Yeah. Yeah, I have to be pretty sanguine about that. Uh. You know, when you look at CO two, when you look at methane, when you look at temperature, uh, when you look at the US debt, Uh, they're all going

in one direction and pretty steeply. And so when you look at what's happening in the south of France right now, pretty much the worst fire in their history literally right now, and you look at across the Eastern Mediterranean, lethal and catastrophic fire is burning in several different countries, and we got a ways to go this summer, so I think we can expect a lot more of it, And in terms of it being baked in, you know there there there's a lot of anxiety around, justified anxiety around on

the state of permafrost in the far north in the and the amount of methane that is trapped there and that is released as it melts, and methane is a really potent greenhouse gas. So on the good news, it's looking like China's CO two emissions are plateauing and are probably going to go into decline as they catch up with renewable energy, which they've been leaning into harder than anybody else combined. And so you know a lot of naysayers will say, yeah, but look at all the coal

plants they're building. They are building a lot of coal plants, but increasingly those are backups for the wind and solar, and the wind and solar is now finally catching up so that their emissions are are plateauing and are probably going to decrease, and whether that's you know, so that's that is historic planetary change given the size of their

economy and energy needs. But then you have you know, the US, you know, going into regression, but the rest of the world is dialing into this energy transition that is on that is own root that I would say is inevitable. It's not going to happen as fast as the smartphone happened, but it's absolutely happening. The solar is the cheapest energy ever conceived, and it's being laid on at a rate that we've never seen before. So but we're going to see more fire too, and we have to get ready for it.

Speaker 3

We should also say as well that every ounce of common prevented fromentoring in the atmosphere does have a positive effect as well. So things are changing.

Speaker 4

So the last thing I would want to end on is Planet Earth's default mode is abundance and flourishing, and that's what it always returns to. After every fire, after every flood, after every drought, things grow back. It may not be the same things, but this is a ferocious growing engine that we are lucky enough to live on. It's extraordinarily powerful. And one of the things I learned from a book I wrote called The Tiger is as soon as you stop killing tigers, they breed like cats.

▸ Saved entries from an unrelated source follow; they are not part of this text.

Definition old_log : export.FS := {[ "issues.jsonl" := ["old"] ]}.

Definition second_write_fails : export.Faults :=
  export.mkFaults false (fun k => Nat.eqb k 1) false false.

(** The record of an issue [id] assigned to [assignee], as the importer
    reads it. *)
Definition record (id title assignee : string) (t : Datetime.t) : Issue.t :=
  SQLiteStorage.setattrs (updates None None (Some (Some assignee)) None)
    (issue id title 2 t).

(** A record after the first pass of the importer, which sets its hash. *)
Definition hashed (i : Issue.t) : Issue.t :=
  match Issue.compute_content_hash i with
  | Ok h => Issue.set_content_hash h i
  | Raise _ => i
  end.

(** A store with the issue [p-1], titled [Old], of [bob], updated at [T1]. *)
Definition old_p1 : Store.t :=
  run [ SQLiteStorage.create_issue T1 (record "p-1" "Old" "bob" T1) "alice" ].






End Sample.

(* ================================================================== *)
(** * The states a store can reach *)
(* ================================================================== *)

Module Reach.

(** One call of the store's interface, or one import. *)
Inductive op : Type :=
  | create_issue (now : Datetime.t) (issue : Issue.t) (actor : string)
  | update_issue (now : Datetime.t) (issue_id : string) (updates : Updates.t) (actor : string)
  | close_issue (now : Datetime.t) (issue_id reason actor : string)
  | reopen_issue (now : Datetime.t) (issue_id actor : string)
  | delete_issue (issue_id : string)
  | add_dependency (now : Datetime.t) (dep : Dependency.t) (actor : string)
  | remove_dependency (now : Datetime.t) (issue_id depends_on_id actor : string)
  | add_label (now : Datetime.t) (issue_id label actor : string)
  | remove_label (now : Datetime.t) (issue_id label actor : string)
  | add_comment (now : Datetime.t) (issue_id author text : string)
  | mark_dirty (now : Datetime.t) (issue_id : string)
  | clear_dirty (issue_ids : list string)
  | next_child_number (parent_id : string)
  | import_jsonl (now : Datetime.t) (issues : list Issue.t) (deletion_ids : list string).

Definition discard {A} (m : DB A) : DB unit := m ≫= fun _ => mret tt.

They come back ferociously. You know, as long as there is a prey base, they will they will just expand and h and flourish. So and we've seen that when we've we've taken dams out of rivers in the United States, how quickly the fish come back and the birds come back. So there's a lot of very good and potent energy out there that we're part of and that we can participate in and enable.

Speaker 3

So with that, we're going to wrap the session. Before you go, don't just don't rush off. I want to say thank you to the volunteers today. Thank you to you guys for being here. And please, for those of us who work with words, this is our life, a heart, are living in our art. Thank you for being here to support this. Thank you for being here to support John. Please go buy the book. Queue out the door to get this, to get it signed, ask him all your questions.

Speaker 4

Be here for an hour.

Speaker 3

We appreciate you being here under these circumstances, and please make John feel very welcome.